Whether any member of Mississippi’s congressional delegation will participate in a challenge of the election of Joe Biden as president when the U.S. House and Senate meet jointly on Jan. 6 is not clear.
Federal law gives House and Senate members the opportunity to challenge results of a presidential election on that date.
Some members of the delegation, such as Sen. Roger Wicker of Tupelo, the senior Republican member of the delegation, said after Monday’s vote of the electoral college affirming the Biden win that they reluctantly accept the results of the election.
But U.S. Rep. Steven Palazzo of the 4th District, which encompasses much of south Mississippi, did not rule out participating in a challenge to the election, according to a statement he gave the Northeast Mississippi Daily Journal in Tupelo.
“I do acknowledge the electoral college’s decision, and I also acknowledge the responsibility of Congress to certify the election results on Jan. 6,” Palazzo said. “In the coming weeks, I will continue evaluating the evidence presented by President Trump’s legal team and make a final decision on verifying the election results closer to Jan. 6.”

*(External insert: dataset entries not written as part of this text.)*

Definition unfmix32 (h : Z) : Z := unfmix 32 16 0xa5cb9243 13 0x7ed1b41d 16 h.
Definition unfmix64 (k : Z) : Z := unfmix 64 33 0x4f74430c22a54005 33 0x9cb4b2f8129337db 33 k.

Lemma fmix32_eq h : fmix32 h = fmix 32 16 0x85ebca6b 13 0xc2b2ae35 16 h.
Proof. reflexivity. Qed.
Lemma fmix64_eq k : fmix64 k = fmix 64 33 0xff51afd7ed558ccd 33 0xc4ceb9fe1a85ec53 33 k.
Proof. reflexivity. Qed.

Lemma fmix32_uint h : is_uint 32 h -> is_uint 32 (fmix32 h).
Proof. rw fmix32_eq. by apply fmix_uint. Qed.
Lemma fmix64_uint k : is_uint 64 k -> is_uint 64 (fmix64 k).
Proof. rw fmix64_eq. by apply fmix_uint. Qed.
Lemma unfmix32_fmix32 h : is_uint 32 h -> unfmix32 (fmix32 h) = h.
Proof. rw fmix32_eq. by apply unfmix_fmix. Qed.
Lemma unfmix64_fmix64 k : is_uint 64 k -> unfmix64 (fmix64 k) = k.
Proof. rw fmix64_eq. by apply unfmix_fmix. Qed.
Lemma fmix32_unfmix32 h : is_uint 32 h -> fmix32 (unfmix32 h) = h.
Proof. rw fmix32_eq. by apply fmix_unfmix. Qed.
Lemma fmix64_unfmix64 k : is_uint 64 k -> fmix64 (unfmix64 k) = k.
Proof. rw fmix64_eq. by apply fmix_unfmix. Qed.
Lemma fmix32_inj x y : is_uint 32 x -> is_uint 32 y -> fmix32 x = fmix32 y -> x = y.
Proof. intros Hx Hy E. by rw -(unfmix32_fmix32 x) // E unfmix32_fmix32. Qed.
Lemma fmix64_inj x y : is_uint 64 x -> is_uint 64 y -> fmix64 x = fmix64 y -> x = y.
Proof. intros Hx Hy E. by rw -(unfmix64_fmix64 x) // E unfmix64_fmix64. Qed.

(** ** Reading keys *)

Definition bytes (key : list Z) : Prop := Forall is_byte key.

Lemma byte_at_byte key i : bytes key -> is_byte (byte_at key i).
Proof.
  intros Hk. unfold byte_at. destruct (nth_in_or_default i key 0) as [Hin| ->]; [|unfold is_byte; lia].
  unfold bytes in Hk. rw Forall_forall in Hk. apply Hk. by apply list_elem_of_In.
Qed.

Lemma read_le_uint n key i : bytes key -> is_uint (8 * Z.of_nat n) (read_le n key i).
Proof.
  intros Hk. revert i. induction n as [|n IH]; intros i; [unfold is_uint; simpl; lia|].
  cbn [read_le]. pose proof (byte_at_byte key i Hk) as Hb. specialize (IH (S i)).
  unfold is_uint, is_byte in *. replace (8 * Z.of_nat (S n)) with (8 + 8 * Z.of_nat n) by lia.
  rewrite -> Z.pow_add_r by lia. change (2 ^ 8) with 256. lia.
Qed.

Lemma read_le_inj n k1 k2 i : bytes k1 -> bytes k2 -> read_le n k1 i = read_le n k2 i ->
  forall j, (i <= j < i + n)%nat -> byte_at k1 j = byte_at k2 j.
Proof.
  intros H1 H2. revert i. induction n as [|n IH]; intros i E j Hj; [lia|]. cbn [read_le] in E.
  pose proof (byte_at_byte k1 i H1). pose proof (byte_at_byte k2 i H2). unfold is_byte in *.
  destruct (decide (j = i)) as [->|Hne]; [lia|]. apply (IH (S i)); lia.
Qed.

Lemma read_le_ext n k1 k2 i :
  (forall j, (i <= j < i + n)%nat -> byte_at k1 j = byte_at k2 j) -> read_le n k1 i = read_le n k2 i.
Proof.
  revert i. induction n as [|n IH]; intros i E; [done|]. cbn [read_le].
  rewrite -> (E i) by lia. rewrite -> (IH (S i)); [done|]. intros j Hj. apply E. lia.
Qed.

Lemma read_le_snoc n key i :
  read_le (S n) key i = read_le n key i + 2 ^ (8 * Z.of_nat n) * byte_at key (i + n).
Proof.
  revert i. induction n as [|n IH]; intros i.
  - cbn [read_le]. rw Nat.add_0_r. lia.
  - change (read_le (S (S n)) key i) with (byte_at key i + 256 * read_le (S n) key (S i)).
    rw IH. change (read_le (S n) key i) with (byte_at key i + 256 * read_le n key (S i)).
    replace (8 * Z.of_nat (S n)) with (8 + 8 * Z.of_nat n) by lia.
    rewrite -> Z.pow_add_r by lia. change (2 ^ 8) with 256.
    replace (S i + n)%nat with (i + S n)%nat by lia. lia.
Qed.

Lemma byte_at_end key i : (length key <= i)%nat -> byte_at key i = 0.
Proof. apply nth_overflow. Qed.

(** Two keys of the same length with the same bytes. *)
Lemma byte_at_ext k1 k2 : length k1 = length k2 ->
  (forall j, (j < length k1)%nat -> byte_at k1 j = byte_at k2 j) -> k1 = k2.
Proof. intros Hl Hj. by apply (nth_ext _ _ 0 0). Qed.

(** Adding bits above is the same as [xor]-ing them. *)
Lemma lxor_high w x b : 0 <= w -> is_uint w x -> Z.lxor (Z.shiftl b w) x = x + 2 ^ w * b.
Proof.
  intros Hw Hx. rw Z.lxor_comm. rewrite <- Z.add_nocarry_lxor.
  - rewrite -> Z.shiftl_mul_pow2 by done. lia.
  - apply Z.bits_inj'. intros i Hi. rw Z.land_spec Z.testbit_0_l. destruct (decide (i < w)).
    + rw Z.shiftl_spec_low //. apply andb_false_r.
    + by rewrite -> (uint_bits w x) by (done || lia).
Qed.
(* ===== verification/Sizeclass.v ===== *)
(** * src/memory: the size classes of the allocator.

    The arithmetic of malloc_internal.h and the tables of generated_constants.h
    and generated_constants.cpp: which bin serves a size, how the objects of a
    bin are laid out in a chunk, and how the chunk table encodes a bin. *)
From S2P Require Import Prelude Words.
#[local] Open Scope Z_scope.

(** ** malloc_internal.h *)

Definition pagesize : Z := 4096.
Definition log_chunksize : Z := 21.
Definition chunksize : Z := 2 ^ log_chunksize.
Definition cacheline_size : Z := 64.
Definition log_max_chunknumber : Z := 27.

Definition bin_from_bin_and_size (bnt : Z) : option Z :=
  if Z.land bnt 127 =? 0 then None else Some (Z.land bnt 127 - 1).

Definition ceil (a b : Z) : Z := uwrap 64 (a + b - 1) / b.

Definition hyperceil (a : Z) : Z :=
  if a <=? 1 then 1 else uwrap 64 (Z.shiftl 1 (64 - clz 64 (a - 1))).

Definition lg_of_power_of_two (a : Z) : Z := ctz a.

Definition address_2_chunknumber (a : Z) : Z := a / chunksize mod 2 ^ log_max_chunknumber.

Definition address_2_chunkaddress (a : Z) : Z := Z.land a (uwrap 64 (Z.lnot (chunksize - 1))).

Definition offset_in_chunk (a : Z) : Z := a mod chunksize.

Definition pagenum_in_chunk (a : Z) : Z := offset_in_chunk a / pagesize.

Definition offset_in_page (a : Z) : Z := a mod pagesize.

Definition is_power_of_two (x : Z) : bool := Z.land x (uwrap 64 (x - 1)) =? 0.
Definition chunk_create_slow (n_chunks : Z) : M os Z :=
  let total_size := umul 64 (1 + n_chunks) chunksize in
  m ← mmap_size total_size;
  if m =? 0 then mret m
  else
    let m_offset := offset_in_chunk m in
    if m_offset =? 0 then
      unmap (m + n_chunks * chunksize) chunksize;;
      mret m
    else
      let leading_useless := chunksize - m_offset in
      unmap m leading_useless;;
      let final_m := m + leading_useless in
      unmap (final_m + n_chunks * chunksize) m_offset;;
      mret final_m.

Definition mmap_chunk_aligned_block (n_chunks : Z) : M os Z :=
  r ← mmap_size (umul 64 n_chunks chunksize);
  if r =? 0 then mret 0
  else if negb (offset_in_chunk r =? 0) then
    unmap r (umul 64 n_chunks chunksize);;
    chunk_create_slow n_chunks
  else mret r.
End code.
Arguments os : clear implicits.

(** ** What the functions do to the address space *)

Section specs.
Context {K : Kernel} {KO : KernelOk K}.
Implicit Type o : os K.

(** The bytes from [a] to [a + size] are mapped in addition, and were not. *)
Record maps (o o' : os K) (a size : Z) : Prop := {
  maps_fresh x : a <= x < a + size -> ~ mapped (kern o) x;
  maps_mapped x : mapped (kern o') x <-> mapped (kern o) x \/ a <= x < a + size;
  maps_space : 0 < a /\ a + size <= user_space;
}.
Lemma tally_pos f ts : (0 < tally f ts)%nat -> exists i t, ts !! i = Some t /\ (0 < f t)%nat.
Proof.
  induction ts as [|u ts IH]; simpl; intros H; [lia|]. destruct (f u) eqn:E.
  - destruct IH as (i & t & Ht); [lia|]. by exists (S i), t.
  - exists 0%nat, u. split; [done|lia].
Qed.

Lemma tally_le f g ts : (forall t, (f t <= g t)%nat) -> (tally f ts <= tally g ts)%nat.
Proof. intros H. induction ts as [|u ts IH]; simpl; [done|]. specialize (H u). lia. Qed.

Lemma tally_length f ts : (forall t, (f t <= 1)%nat) -> (tally f ts <= length ts)%nat.
Proof. intros H. induction ts as [|u ts IH]; simpl; [done|]. specialize (H u). lia. Qed.

Lemma tally_unique f ts i j ti tj : (tally f ts <= 1)%nat -> ts !! i = Some ti -> ts !! j = Some tj -> (0 < f ti)%nat -> (0 < f tj)%nat -> i = j.
Proof.
  revert i j. induction ts as [|u ts IH]; intros [|i] [|j] H Hi Hj Fi Fj; simplify_eq/=; [done| | |f_equal; apply IH; [lia|done..]].
  - pose proof (tally_ge f ts j tj Hj) as G. lia.
  - pose proof (tally_ge f ts i ti Hi) as G. lia.
Qed.

(** The thread that has the lock. *)
Definition owns (t : thread) : nat := match t with Owner _ | Unlocking UAdd => 1%nat | _ => 0%nat end.

(** Threads that are counted in [lock]; those of them that are asleep, and the threads
    that are awake and look after those: other waiters, and an unlock about to wake one. *)
Definition waits (t : thread) : nat := match t with Locking (LLoad _ | LWait _ | LSleep | LSwap _ _) => 1%nat | _ => 0%nat end.
Definition sleeps (t : thread) : nat := if lock_sleeper t then 1%nat else 0%nat.
Definition tends (t : thread) : nat :=
  match t with Locking (LLoad _ | LWait _ | LSwap _ _) | Unlocking UWake => 1%nat | _ => 0%nat end.

(** Threads that are counted in [hold]; those that are about to sleep or asleep, and the
    unlocks that look after those. *)
Definition holds_on (t : thread) : nat := match t with Holding (HLoad _ | HLeave _ | HWait | HSleep) => 1%nat | _ => 0%nat end.
Definition dozes (t : thread) : nat := match t with Holding (HWait | HSleep) => 1%nat | _ => 0%nat end.
Definition rouses (t : thread) : nat := match t with Unlocking (UHold | UWakeAll) => 1%nat | _ => 0%nat end.

(** What a thread remembers of [lock]: a value without or with the lock bit. *)
Definition remembers (t : thread) : Prop :=
  match t with
  | Locking (LTry _ old_c) | Locking (LSwap _ old_c) => exists k, old_c = 2 * k
  | Locking (LWait old_c) => exists k, old_c = 2 * k + 1
  | _ => True
  end.

(** The invariant of [n] threads. *)
Record mutex_inv (n : nat) (s : mutex) : Prop := {
  inv_length : length (threads s) = n;
  inv_remembers : Forall remembers (threads s);
  inv_lock : lock s = 2 * Z.of_nat (tally waits (threads s)) + Z.of_nat (tally owns (threads s));
  inv_owner : (tally owns (threads s) <= 1)%nat;
  inv_hold : hold s = Z.of_nat (tally holds_on (threads s));
  inv_tended : (0 < tally sleeps (threads s))%nat -> tally owns (threads s) = 0%nat -> (0 < tally tends (threads s))%nat;
  inv_roused : (0 < tally dozes (threads s))%nat -> lock s = 0 -> (0 < tally rouses (threads s))%nat
}.

(** Enough threads for any machine, and few enough for the counters not to overflow. *)
Definition max_threads : Z := 2 ^ 29.

(** The lock bit. *)
Lemma lock_bit w o : (o <= 1)%nat -> Z.land (2 * Z.of_nat w + Z.of_nat o) 1 = Z.of_nat o.
Proof.
  intros Ho. change 1 with (Z.ones 1). rw Z.land_ones //. change (2 ^ 1) with 2.
  rw Z.add_comm Z.mul_comm Z_mod_plus_full. apply Z.mod_small. lia.
Qed.

(** The effect of a change of one thread on every count. *)
Lemma tallies_insert ts i t t' : ts !! i = Some t ->
  (tally owns (<[i := t']> ts) + owns t = tally owns ts + owns t')%nat /\
  (tally waits (<[i := t']> ts) + waits t = tally waits ts + waits t')%nat /\
  (tally sleeps (<[i := t']> ts) + sleeps t = tally sleeps ts + sleeps t')%nat /\
  (tally tends (<[i := t']> ts) + tends t = tally tends ts + tends t')%nat /\
  (tally holds_on (<[i := t']> ts) + holds_on t = tally holds_on ts + holds_on t')%nat /\
  (tally dozes (<[i := t']> ts) + dozes t = tally dozes ts + dozes t')%nat /\
  (tally rouses (<[i := t']> ts) + rouses t = tally rouses ts + rouses t')%nat.
Proof. intros H. split_and!; by apply tally_insert. Qed.

(** A change of one thread that keeps the counts in order. *)
Lemma inv_change n s i t t' l h : mutex_inv n s -> threads s !! i = Some t -> remembers t' ->
  l - lock s = 2 * (Z.of_nat (waits t') - Z.of_nat (waits t)) + (Z.of_nat (owns t') - Z.of_nat (owns t)) ->
  h - hold s = Z.of_nat (holds_on t') - Z.of_nat (holds_on t) ->
  (tally owns (threads s) + owns t' <= 1 + owns t)%nat ->
  ((tends t <= tends t')%nat \/ (tally owns (threads s) + owns t' = 1 + owns t)%nat \/
   (tends t < tally tends (threads s) + tends t')%nat \/ tally sleeps (threads s) = 0%nat) ->
  ((sleeps t' <= sleeps t)%nat \/ (tally owns (threads s) + owns t' = 1 + owns t)%nat) ->
  ((owns t <= owns t')%nat \/ l = 0 \/ (0 < tends t')%nat) ->
  ((rouses t <= rouses t')%nat \/ tally dozes (threads s) = 0%nat) ->
  ((dozes t' <= dozes t)%nat \/ l ≠ 0) -> (l = lock s \/ l ≠ 0 \/ (0 < rouses t')%nat) ->
  mutex_inv n (Mutex l h (<[i := t']> (threads s))).
Proof.
  intros [Hn Hr Hl Ho Hh Ht Hd] Hi Hr' L1 H1 O1 T1 S1 W1 R1 D1 L2.
  destruct (tallies_insert _ _ _ t' Hi) as (E1 & E2 & E3 & E4 & E5 & E6 & E7).
  pose proof (tally_ge sleeps _ _ _ Hi) as G1. pose proof (tally_ge dozes _ _ _ Hi) as G2. pose proof (tally_ge tends _ _ _ Hi) as G3.
  pose proof (tally_ge rouses _ _ _ Hi) as G4. pose proof (tally_ge owns _ _ _ Hi) as G5.
  assert (tally sleeps (<[i:=t']> (threads s)) <= tally waits (<[i:=t']> (threads s)))%nat as G6.
  { apply tally_le. intros [|[]| | |]; unfold sleeps, waits; simpl; lia. }
  assert (l = 2 * Z.of_nat (tally waits (<[i:=t']> (threads s))) + Z.of_nat (tally owns (<[i:=t']> (threads s)))) as L by (clear -E1 E2 L1 Hl; lia).
  split; cbn [lock hold threads]; [by rw length_insert|by apply Forall_insert|done|clear -E1 O1; lia|clear -E5 H1 Hh; lia| |].
  - intros Hs Hw. destruct S1 as [S1|S1]; [|clear -S1 E1 Hw; lia].
    destruct T1 as [T1|[T1|[T1|T1]]]; [|clear -T1 E1 Hw; lia|clear -T1 E4 G3; lia|clear -T1 S1 E3 Hs; lia].
    destruct W1 as [W1|[W1|W1]]; [|clear -W1 L G6 Hs; lia|clear -W1 E4 G3; lia]. assert (0 < tally tends (threads s))%nat as Hx; [apply Ht; [clear -Hs S1 E3 G1; lia|clear -W1 E1 Hw; lia]|clear -Hx T1 E4 G3; lia].
  - intros Hs Hw. destruct D1 as [D1|D1]; [|done]. destruct L2 as [L2|[L2|L2]]; [|done|clear -L2 E7 G4; lia].
    assert (0 < tally rouses (threads s))%nat as Hx; [apply Hd; [clear -Hs D1 E6 G2; lia|congruence]|].
    destruct R1 as [R1|R1]; [clear -R1 Hx E7 G4; lia|clear -R1 D1 E6 G2 Hs; lia].
Qed.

U.S. Sen. Cindy Hyde-Smith, whom Trump campaigned extensively for when she first won election to the post in 2018, has not commented since the electoral college vote. At one point, she was fund-raising on social media to help with Trump’s multiple, though unsuccessful, legal challenges.
Wicker voiced support soon after the Nov. 3 election for Trump’s efforts to look for instances of voter fraud but has remained quiet since then.
In a statement on Wednesday, Wicker told Mississippi Today, “The electoral college vote makes it clear that Joe Biden will be the next president of the United States. I am obviously disappointed in the outcome, and I know many Mississippians feel the same way. Nevertheless, we must respect the constitutional process and move on.”
Rep. Michael Guest, who lives in Rankin County, said in a statement to Mississippi Today: “The electoral college has cast the final and deciding vote for Joe Biden. My prayers are with him as he prepares to assume the office of president of the United States.”
And Rep. Trent Kelly, who lives in Lee County and represents portions of north Mississippi told the Daily Journal in Tupelo: “It appears that Joe Biden is the president-elect. I have done exactly what I said I would do. I have supported President Trump and followed every possible legal remedy to ensure the election results are valid. At this time, there does not appear to be a viable and legal remedy left to pursue.
“Elections and the electoral college, as well as states’ right to certify the electorate, are an integral part of all our elections dating back to our founders. Although I do not like the results of the current election, the courts and the states have spoken. Unless there is an unforeseen, valid legal challenge, I intend to support the results of the electoral college.”
On Jan. 6, if both a senator and House member jointly agree to challenge the electoral votes from any states, then the two chambers separately debate the issue. But for the challenge to prevail, both chambers must approve it by a majority vote. With the Democrats maintaining a slim majority in the House, there does not appear to be an avenue for a successful challenge for the president.
Various Republican senators also have said they would not vote in support of a challenge that would have to invalidate the ballots in multiple states to be successful.
In addition, media reports have surfaced that Senate Majority Leader Mitch McConnell, who like Wicker acknowledged Biden as the president-elect this week, has asked his caucus members not to participate in a challenge that would be unsuccessful and place his members in the position of having to make a difficult vote.
Trump and his allies have filed dozens of lawsuits challenging the election results. Those lawsuits have been rejected by judges appointed by both Democrats and Republicans, including judges appointed by Trump.
Kelly, Guest and Palazzo filed friend of the court briefs in support of the effort of Republican state attorneys general, including Lynn Fitch of Mississippi, to invalidate the results in four swing states won by Biden, Georgia, Michigan, Pennsylvania and Wisconsin.
That lawsuit was rejected by the U.S. Supreme Court.